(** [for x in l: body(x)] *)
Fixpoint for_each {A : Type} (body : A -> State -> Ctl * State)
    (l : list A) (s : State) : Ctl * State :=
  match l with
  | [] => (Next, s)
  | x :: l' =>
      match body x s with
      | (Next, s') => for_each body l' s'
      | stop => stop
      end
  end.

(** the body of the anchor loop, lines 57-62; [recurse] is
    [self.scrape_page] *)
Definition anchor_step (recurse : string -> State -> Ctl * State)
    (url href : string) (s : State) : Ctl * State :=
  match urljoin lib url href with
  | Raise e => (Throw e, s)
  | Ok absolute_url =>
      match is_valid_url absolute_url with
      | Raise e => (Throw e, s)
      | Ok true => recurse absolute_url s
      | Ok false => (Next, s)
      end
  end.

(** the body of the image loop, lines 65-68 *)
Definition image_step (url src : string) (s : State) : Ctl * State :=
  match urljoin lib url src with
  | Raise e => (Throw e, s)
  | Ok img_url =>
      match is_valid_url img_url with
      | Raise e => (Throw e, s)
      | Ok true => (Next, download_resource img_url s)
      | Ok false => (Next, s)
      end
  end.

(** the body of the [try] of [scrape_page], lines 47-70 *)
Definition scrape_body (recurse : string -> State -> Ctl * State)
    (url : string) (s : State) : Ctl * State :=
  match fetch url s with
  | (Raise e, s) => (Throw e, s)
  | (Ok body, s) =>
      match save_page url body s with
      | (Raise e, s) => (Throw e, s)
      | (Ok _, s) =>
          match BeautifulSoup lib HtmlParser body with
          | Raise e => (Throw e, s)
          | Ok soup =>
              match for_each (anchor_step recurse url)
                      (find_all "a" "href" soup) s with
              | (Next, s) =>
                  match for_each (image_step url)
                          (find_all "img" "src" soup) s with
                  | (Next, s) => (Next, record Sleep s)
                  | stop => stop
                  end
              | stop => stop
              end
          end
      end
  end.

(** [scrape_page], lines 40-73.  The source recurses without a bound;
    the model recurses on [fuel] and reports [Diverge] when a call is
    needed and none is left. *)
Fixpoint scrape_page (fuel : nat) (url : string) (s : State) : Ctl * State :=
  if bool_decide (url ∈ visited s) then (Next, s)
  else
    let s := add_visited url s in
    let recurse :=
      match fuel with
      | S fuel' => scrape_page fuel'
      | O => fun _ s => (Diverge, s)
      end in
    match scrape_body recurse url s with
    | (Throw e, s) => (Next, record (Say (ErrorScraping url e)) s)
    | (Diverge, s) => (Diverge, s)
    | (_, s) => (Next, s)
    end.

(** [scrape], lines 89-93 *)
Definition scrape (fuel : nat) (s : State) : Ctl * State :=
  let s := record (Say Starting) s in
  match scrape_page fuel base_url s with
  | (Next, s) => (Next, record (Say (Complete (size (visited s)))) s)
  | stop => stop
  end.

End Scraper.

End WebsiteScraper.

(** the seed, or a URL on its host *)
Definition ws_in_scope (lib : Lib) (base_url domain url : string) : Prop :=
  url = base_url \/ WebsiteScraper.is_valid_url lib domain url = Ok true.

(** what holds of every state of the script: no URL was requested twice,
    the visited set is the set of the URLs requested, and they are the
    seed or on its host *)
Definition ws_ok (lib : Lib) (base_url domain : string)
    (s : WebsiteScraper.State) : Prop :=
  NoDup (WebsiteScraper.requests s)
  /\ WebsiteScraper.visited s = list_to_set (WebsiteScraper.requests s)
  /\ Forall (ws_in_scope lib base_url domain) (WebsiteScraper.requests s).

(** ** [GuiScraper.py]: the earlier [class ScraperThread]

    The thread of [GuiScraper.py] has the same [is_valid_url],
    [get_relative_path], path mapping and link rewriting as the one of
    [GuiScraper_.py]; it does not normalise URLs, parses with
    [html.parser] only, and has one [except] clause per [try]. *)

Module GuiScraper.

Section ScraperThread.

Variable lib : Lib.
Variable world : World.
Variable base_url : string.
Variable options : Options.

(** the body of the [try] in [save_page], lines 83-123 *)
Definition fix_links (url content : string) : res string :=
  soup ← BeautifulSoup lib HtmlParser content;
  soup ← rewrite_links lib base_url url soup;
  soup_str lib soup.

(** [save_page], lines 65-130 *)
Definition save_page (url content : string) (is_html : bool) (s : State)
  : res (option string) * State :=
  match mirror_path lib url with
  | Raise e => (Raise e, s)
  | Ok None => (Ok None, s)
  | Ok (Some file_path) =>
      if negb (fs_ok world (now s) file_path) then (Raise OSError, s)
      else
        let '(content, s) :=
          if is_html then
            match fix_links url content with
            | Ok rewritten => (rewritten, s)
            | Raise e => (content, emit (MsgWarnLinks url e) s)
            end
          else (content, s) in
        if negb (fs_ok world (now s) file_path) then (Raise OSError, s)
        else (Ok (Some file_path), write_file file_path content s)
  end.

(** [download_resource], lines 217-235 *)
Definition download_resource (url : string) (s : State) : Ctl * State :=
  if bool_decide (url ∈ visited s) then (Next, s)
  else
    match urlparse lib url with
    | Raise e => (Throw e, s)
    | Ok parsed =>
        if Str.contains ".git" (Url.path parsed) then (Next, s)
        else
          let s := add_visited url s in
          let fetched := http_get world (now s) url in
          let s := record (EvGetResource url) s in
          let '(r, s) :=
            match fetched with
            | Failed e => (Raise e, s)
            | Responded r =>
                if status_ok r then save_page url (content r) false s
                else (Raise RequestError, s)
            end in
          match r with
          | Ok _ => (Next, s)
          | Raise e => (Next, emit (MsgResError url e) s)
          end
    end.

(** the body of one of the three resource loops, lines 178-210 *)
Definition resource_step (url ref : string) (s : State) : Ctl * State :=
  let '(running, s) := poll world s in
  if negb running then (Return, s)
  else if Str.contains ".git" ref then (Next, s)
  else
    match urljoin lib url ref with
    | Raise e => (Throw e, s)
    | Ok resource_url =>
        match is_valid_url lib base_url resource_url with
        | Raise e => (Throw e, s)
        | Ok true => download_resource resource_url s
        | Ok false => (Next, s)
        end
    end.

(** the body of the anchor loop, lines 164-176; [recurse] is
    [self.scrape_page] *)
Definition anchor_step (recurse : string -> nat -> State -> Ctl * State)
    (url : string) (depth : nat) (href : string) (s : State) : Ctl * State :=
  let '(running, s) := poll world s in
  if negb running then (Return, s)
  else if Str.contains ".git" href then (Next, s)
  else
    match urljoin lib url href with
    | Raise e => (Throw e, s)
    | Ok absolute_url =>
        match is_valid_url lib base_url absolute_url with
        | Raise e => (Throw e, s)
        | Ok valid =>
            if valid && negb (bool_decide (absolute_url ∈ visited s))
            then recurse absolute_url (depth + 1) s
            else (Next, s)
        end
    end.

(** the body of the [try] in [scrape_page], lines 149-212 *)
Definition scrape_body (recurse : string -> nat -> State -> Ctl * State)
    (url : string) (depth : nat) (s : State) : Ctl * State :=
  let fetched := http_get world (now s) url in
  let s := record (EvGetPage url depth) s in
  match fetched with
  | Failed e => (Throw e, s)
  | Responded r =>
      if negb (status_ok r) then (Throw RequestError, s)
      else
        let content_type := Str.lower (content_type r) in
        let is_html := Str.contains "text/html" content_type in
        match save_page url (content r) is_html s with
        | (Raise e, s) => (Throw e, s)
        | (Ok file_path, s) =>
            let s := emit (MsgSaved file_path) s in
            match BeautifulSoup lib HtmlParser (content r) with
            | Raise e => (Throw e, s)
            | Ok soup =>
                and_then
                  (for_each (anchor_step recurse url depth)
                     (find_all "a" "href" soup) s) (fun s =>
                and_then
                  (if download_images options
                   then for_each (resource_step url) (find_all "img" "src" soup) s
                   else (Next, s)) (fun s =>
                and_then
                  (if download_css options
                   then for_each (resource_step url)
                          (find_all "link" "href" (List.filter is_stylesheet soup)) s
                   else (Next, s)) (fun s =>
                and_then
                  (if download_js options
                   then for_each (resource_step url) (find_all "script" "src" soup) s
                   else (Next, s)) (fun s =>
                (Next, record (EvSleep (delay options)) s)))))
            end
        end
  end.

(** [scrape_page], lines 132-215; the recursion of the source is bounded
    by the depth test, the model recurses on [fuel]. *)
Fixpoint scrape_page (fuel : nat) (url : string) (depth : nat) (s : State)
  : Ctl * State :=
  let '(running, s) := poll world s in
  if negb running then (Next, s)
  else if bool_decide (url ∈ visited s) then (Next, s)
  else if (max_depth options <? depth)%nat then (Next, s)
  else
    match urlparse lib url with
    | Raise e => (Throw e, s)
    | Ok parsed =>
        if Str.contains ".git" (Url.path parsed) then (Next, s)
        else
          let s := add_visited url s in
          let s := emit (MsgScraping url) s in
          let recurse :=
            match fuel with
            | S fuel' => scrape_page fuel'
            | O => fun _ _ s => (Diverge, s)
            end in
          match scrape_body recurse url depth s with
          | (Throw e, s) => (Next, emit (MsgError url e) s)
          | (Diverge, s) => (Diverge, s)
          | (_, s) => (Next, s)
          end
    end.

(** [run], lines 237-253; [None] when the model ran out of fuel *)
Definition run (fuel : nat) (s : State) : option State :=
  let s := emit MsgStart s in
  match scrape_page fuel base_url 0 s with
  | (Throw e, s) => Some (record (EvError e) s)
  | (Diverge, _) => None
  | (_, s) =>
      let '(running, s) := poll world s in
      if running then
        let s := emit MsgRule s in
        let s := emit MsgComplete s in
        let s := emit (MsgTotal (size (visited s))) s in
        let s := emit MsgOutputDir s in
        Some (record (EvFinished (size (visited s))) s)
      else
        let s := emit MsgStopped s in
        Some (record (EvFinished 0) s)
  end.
◆ ◆ ◆ ◆ ◆ ◆ ◆
How to complete this task
Working from the records above, write out verbatim only the lines from the line containing "[html.parser] only, and" through the line containing "else (content, s) in".

Exercise solution
    [html.parser] only, and has one [except] clause per [try]. *)

Module GuiScraper.

Section ScraperThread.

Variable lib : Lib.
Variable world : World.
Variable base_url : string.
Variable options : Options.

(** the body of the [try] in [save_page], lines 83-123 *)
Definition fix_links (url content : string) : res string :=
  soup ← BeautifulSoup lib HtmlParser content;
  soup ← rewrite_links lib base_url url soup;
  soup_str lib soup.

(** [save_page], lines 65-130 *)
Definition save_page (url content : string) (is_html : bool) (s : State)
  : res (option string) * State :=
  match mirror_path lib url with
  | Raise e => (Raise e, s)
  | Ok None => (Ok None, s)
  | Ok (Some file_path) =>
      if negb (fs_ok world (now s) file_path) then (Raise OSError, s)
      else
        let '(content, s) :=
          if is_html then
            match fix_links url content with
            | Ok rewritten => (rewritten, s)
            | Raise e => (content, emit (MsgWarnLinks url e) s)
            end
          else (content, s) in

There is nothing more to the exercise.